Saturday, May 2, 2009

Day 206/365 - Double Feature on 14th Street



Caught two musical revue shows by the In Series company at the Source Theatre on 14th Street today, one a matinee and the other an evening show. The first, "From U Street to the Cotton Club," was a Jazz Age revue recounting the life and career of a fictional songstress who started out in the clubs along U Street, the famous Black Broadway of Washington, DC, before moving on to the Cotton Club and Savoy Ballroom in New York. The revue featured two male and two female singers, a piano man, a drummer, a saxophonist, and an actress/dancer playing the parts of both the songstress, Sassy, and her granddaughter as she recited monologues and reminiscences from her grandmother's journal.

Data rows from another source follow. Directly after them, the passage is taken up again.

(** X6.  [cleanup] removes the expired entries and counts them: its result
    is the number of expired entries that [getStats] reported, the size drops
    by that number, no expired entry is left, and a second [cleanup] at the
    same time removes nothing. *)
Theorem cleanup_removes_the_expired_entries {T : Type} (now : Z) (c : LruCache.t T) :
  let c' := fst (LruCache.cleanup now c) in
  snd (LruCache.cleanup now c) = CacheStats.expiredEntries (LruCache.getStats now c)
  /\ CacheStats.size (LruCache.getStats now c')
     = CacheStats.size (LruCache.getStats now c) - snd (LruCache.cleanup now c)
  /\ CacheStats.expiredEntries (LruCache.getStats now c') = 0
  /\ LruCache.cleanup now c' = (c', 0).
Proof.
  unfold LruCache.cleanup, LruCache.getStats, JsMap.size,
    LruCache.with_cache. cbn [fst snd LruCache.cache LruCache.maxSize
    LruCache.defaultTtl CacheStats.size CacheStats.expiredEntries].
  set (f := fun kv : string * CacheEntry T => LruCache.expired now (snd kv)).
  pose proof (filter_length_split f (LruCache.cache c)) as Hlen.
  pose proof (filter_none f (LruCache.cache c)) as Hnone.
  pose proof (filter_idem (fun x => negb (f x)) (LruCache.cache c)) as Hidem.
  subst f. cbv beta in *. repeat split.
  - lia.
  - now rewrite Hnone.
  - now rewrite Hnone, Hidem.
Qed.

(** X7.  [cleanup] cannot be observed through [get]: in a cache with
    distinct keys, a [get] at the time of the [cleanup] or later answers the
    same with and without it. *)
Theorem cleanup_is_not_observable {T : Type} (k : string) (now now' : Z)
    (c : LruCache.t T) :
  NoDup (LruCache.keys c) ->
  now <= now' ->
  snd (LruCache.get k now' (fst (LruCache.cleanup now c)))
  = snd (LruCache.get k now' c).
Proof.
  intros Hnd Hle. rewrite !LruCache_get_result. unfold LruCache.cleanup. simpl.
  rewrite JsMap_get_filter by exact Hnd.
  destruct (JsMap.get k (LruCache.cache c)) as [entry|]; [|reflexivity].
  simpl. destruct (LruCache.expired now entry) eqn:E; [|reflexivity]. simpl.
  unfold LruCache.expired in *. apply Z.gtb_lt in E.
  destruct (Z.gtb_spec (now' - CacheEntry.timestamp entry) (CacheEntry.ttl entry));
    [reflexivity | lia].
Qed.

Lemma cleanup_is_not_observable_witness :
  let c := sets [SetCall.mk "a" true (Some 10) 0; SetCall.mk "b" false (Some 100) 1]
                (LruCache.mk [] 2 1000) in
  LruCache.keys (fst (LruCache.cleanup 50 c)) = ["b"]
  /\ snd (LruCache.get "a" 60 (fst (LruCache.cleanup 50 c)))
     = snd (LruCache.get "a" 60 c).
Proof.
  intros c. split; [reflexivity|].
  apply (cleanup_is_not_observable "a" 50 60 c); [compute_done | lia].
Defined.

(** For a pattern without the flags [g] and [y], [test] is a function of the
    key and leaves the pattern as it is, and the loop is a filter. *)
Lemma RegExp_test_flagless (pattern : RegExp) (key : string) :
  RegExp.global pattern = false ->
  RegExp.sticky pattern = false ->
  fst (RegExp.test pattern key) = pattern.
Proof.
  intros Hg Hy. unfold RegExp.test. rewrite Hg, Hy. simpl.
  now destruct (RegExp.exec pattern 0 key).
Qed.

Lemma invalidate_each_flagless {T : Type} (pattern : RegExp)
    (m : JsMap.t (CacheEntry T)) :
  RegExp.global pattern = false ->
  RegExp.sticky pattern = false ->
  LruCache.invalidate_each pattern m
  = (List.filter (fun kv => negb (snd (RegExp.test pattern (fst kv)))) m,
     Z.of_nat (length (List.filter (fun kv => snd (RegExp.test pattern (fst kv))) m)),
     pattern).
Proof.
  intros Hg Hy. induction m as [|kv rest IH]; [reflexivity|].
  cbn [LruCache.invalidate_each List.filter].
  pose proof (RegExp_test_flagless pattern (fst kv) Hg Hy) as Hp.
  destruct (RegExp.test pattern (fst kv)) as [pattern1 matched].
  simpl in Hp. subst pattern1. rewrite IH.
  destruct matched; simpl; [|reflexivity].
  do 2 f_equal. lia.
Qed.

Lemma invalidatePattern_RegExp_flagless {T : Type} (pattern : RegExp)
    (c : LruCache.t T) :
  RegExp.global pattern = false ->
  RegExp.sticky pattern = false ->
  LruCache.invalidatePattern_RegExp pattern c
  = (LruCache.invalidatePattern (fun key => snd (RegExp.test pattern key)) c, pattern).
Proof.
  intros Hg Hy. unfold LruCache.invalidatePattern_RegExp.
  now rewrite invalidate_each_flagless.
Qed.

(** X8.  For a pattern without the flags [g] and [y], [invalidatePattern]
    removes the entries whose key matches and counts them: the size drops by
    its result, a matching key misses afterwards, a [get] of any other key of
    a cache with distinct keys answers as before, and the pattern object is
    left as it is. *)
Theorem invalidatePattern_removes_the_matches {T : Type} (pattern : RegExp)
    (c : LruCache.t T) :
  RegExp.global pattern = false ->
  RegExp.sticky pattern = false ->
  NoDup (LruCache.keys c) ->
  let test := fun key => snd (RegExp.test pattern key) in
  let c' := fst (fst (LruCache.invalidatePattern_RegExp pattern c)) in
  let removedCount := snd (fst (LruCache.invalidatePattern_RegExp pattern c)) in
  removedCount = Z.of_nat (length (List.filter test (LruCache.keys c)))
  /\ JsMap.size (LruCache.cache c') = JsMap.size (LruCache.cache c) - removedCount
  /\ LruCache.keys c' = List.filter (fun key => negb (test key)) (LruCache.keys c)
  /\ (forall k now,
        snd (LruCache.get k now c')
        = if test k then None else snd (LruCache.get k now c))
  /\ snd (LruCache.invalidatePattern_RegExp pattern c) = pattern.
Proof.
  intros Hg Hy Hnd test c' removedCount. unfold c', removedCount.
  rewrite (invalidatePattern_RegExp_flagless pattern c Hg Hy). cbn [fst snd].
  fold test. rewrite invalidatePattern_keys.
  unfold LruCache.invalidatePattern, JsMap.size, LruCache.with_cache.
  cbn [fst snd LruCache.cache].
  set (f := fun kv : string * CacheEntry T => test (fst kv)).
  pose proof (filter_length_split f (LruCache.cache c)) as Hlen.
  pose proof (JsMap_keys_filter f test (LruCache.cache c) (fun _ => eq_refl)) as Hkeys.
  subst f. cbv beta in *. split; [|split; [|split; [|split]]].
  - f_equal. unfold LruCache.keys. rewrite <- Hkeys.
    unfold JsMap.keys. now rewrite length_map.
  - lia.
  - reflexivity.
  - intros k now. rewrite !LruCache_get_result. cbn [LruCache.cache].
    rewrite JsMap_get_filter by exact Hnd.
    destruct (JsMap.get k (LruCache.cache c)) as [entry|];
      [|now destruct (test k)].
    simpl. now destruct (test k).
  - reflexivity.
Qed.

Lemma invalidatePattern_removes_the_matches_witness :
  let c := sets [SetCall.mk "a1" true None 0; SetCall.mk "b" false None 1;
                 SetCall.mk "a2" true None 2]
                (LruCache.mk [] 5 1000) in
  let starts_with_a :=
    RegExp.mk (fun i key => if (i =? 0)%nat && String.prefix "a" key
                            then Some 1%nat else None)
              false false 0 in
  let r := LruCache.invalidatePattern_RegExp starts_with_a c in
  snd (fst r) = 2
  /\ JsMap.size (LruCache.cache (fst (fst r))) = 3 - snd (fst r)
  /\ LruCache.keys (fst (fst r)) = ["b"]
  /\ snd (LruCache.get "b" 3 (fst (fst r))) = Some false.
Proof.
  intros c starts_with_a r.
  destruct (invalidatePattern_removes_the_matches starts_with_a c)
    as (H1 & H2 & H3 & H4 & _); [reflexivity | reflexivity | compute_done |].
  split; [exact H1|]. split; [exact H2|]. split; [exact H3|]. exact (H4 "b" 3).
Defined.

The revue incorporated 20 songs of the period, with DC native and jazz legend Duke Ellington getting the lion's share of the billing, along with a few Fats Waller, Cab Calloway, gospel, and blues tunes thrown in for good measure. The musicians were top notch. One of the female singers was excellent. The remainder were good in some songs, not as good in others. The actress/dancer was very good in both capacities and did an outstanding job in making the fictional Sassy seem a real, flesh and blood woman. The writing of the show was also very good, with some of the reminiscences and observations verging on the poetic. The staging was very minimal, but effective and the costumes were adequate.

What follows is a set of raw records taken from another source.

(** * EC::Manager — an entity/component table, verified against its specification

    The development embeds [src/EC/Manager.hpp] shallowly: every member
    function of [EC::Manager] becomes a function on an explicit [Manager]
    record, in an error monad whose faults are the ones the C++ code can
    raise ([std::out_of_range] from [std::vector::at], undefined behaviour
    from an unchecked [operator[]]).  Table indices are [nat]: a
    [std::size_t] cannot wrap before the vectors exhaust memory. *)

From Stdlib Require Import NArith Lia.
From stdpp Require Import base decidable option list numbers functions sets sorting
  relations finite.

(** ** Faults and the error monad *)

Inductive Fault : Type :=
  | OutOfRange   (* std::out_of_range thrown by std::vector::at *)
  | Undefined    (* operator[] outside the vector: undefined behaviour *)
  | OutOfFuel.   (* artefact of the loop encoding; shown unreachable *)

Inductive result (A : Type) : Type :=
  | Ok (a : A)
  | Fail (f : Fault).
Arguments Ok {A} a.
Arguments Fail {A} f.

#[global] Instance result_ret : MRet result := λ A a, Ok a.
#[global] Instance result_bind : MBind result := λ A B k r,
  match r with
  | Ok a => k a
  | Fail f => Fail f
  end.

Definition is_Ok {A} (r : result A) : Prop := ∃ a, r = Ok a.

(** ** std::vector *)

(** [v.at(i)] *)
Definition vector_at {A} (v : list A) (i : nat) : result A :=
  match v !! i with
  | Some x => Ok x
  | None => Fail OutOfRange
  end.

(** [v[i]] used as an rvalue *)
Definition vector_index {A} (v : list A) (i : nat) : result A :=
  match v !! i with
  | Some x => Ok x
  | None => Fail Undefined
  end.

(** [v[i] = x] *)
Definition vector_assign {A} (v : list A) (i : nat) (x : A) : result (list A) :=
  if decide (i < length v) then Ok (<[i := x]> v) else Fail Undefined.

(** [v.resize(n)]: truncates, or appends value-initialised elements [d]. *)
Definition vector_resize {A} (v : list A) (n : nat) (d : A) : list A :=
  take n v ++ replicate (n - length v) d.

(** ** Meta helpers and the bitset *)

(** Modelled from the spec: [EC::Meta::IndexOf] (Meta/IndexOf.hpp is not part
    of the sources at hand; src/test/MetaTest.cpp fixes its results): the
    position of a type in a type list. *)
Fixpoint IndexOf {A} `{EqDecision A} (x : A) (l : list A) : nat :=
  match l with
  | [] => 0
  | y :: l' => if decide (x = y) then 0 else S (IndexOf x l')
  end.

(** Modelled from the spec: [EC::Meta::Contains] (Meta/Contains.hpp is not
    part of the sources at hand; src/test/MetaTest.cpp fixes its results):
    whether a type occurs in a type list. *)
Fixpoint Contains {A} `{EqDecision A} (x : A) (l : list A) : bool :=
  match l with
  | [] => false
  | y :: l' => if decide (x = y) then true else Contains x l'
  end.

(** [EC::Meta::ContainsAllHelper] (src/EC/Meta/ContainsAll.hpp): [true_type]
    for the empty list; for [TTypeListA<Type, Types...>] the
    [std::conditional] on [Contains<Type, TTypeListB>::value]. *)
Fixpoint ContainsAllHelper {A} `{EqDecision A} (a b : list A) : bool :=
  match a with
  | [] => true
  | x :: a' => if Contains x b then ContainsAllHelper a' b else false
  end.

(** [EC::Meta::ContainsAll]:
    [std::integral_constant<bool, ContainsAllHelper<A, B>::value>] *)
Definition ContainsAll {A} `{EqDecision A} (a b : list A) : bool :=
  ContainsAllHelper a b.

The second show, "Berliner Kabarett," recreated the dissolute and jaded cabaret scene of Weimar Republic era Berlin during the period between the two world wars. Set in a seedy, rundown cabaret/bordello in the wee hours of the morning, the revue featured a pair of drunken soldiers, a hostess, and two waitresses/performers/prostitutes, all of whom sang during the show. They were accompanied by a pianist/accordionist as they performed 20 songs by Kurt Weill and Berthold Brecht.

Each of the singers was excellent, as was the musical accompanist. The set design and costuming were very good at recreating the "resigned to circumstances," "enjoy yourself now because things will only get worse," feel of that time and place. It was like being inside a Greta Garbo or Marlene Dietrich movie. While there was not much in the way of dialogue in this revue, there were recitations of bits of poetry and essays from the period that blended well with the music and broadened the sweep and scope of the show.

The In Series company appears to specialize in revues of this sort and given how much I enjoyed these two pieces, I'm now looking forward to catching their next show.

P.S. - the photo is of the sign on the side of the Ellington apartment building on U Street a few blocks from the theater. Given the first revue's emphasis on the Duke's repertoire, it seemed a good choice of subject.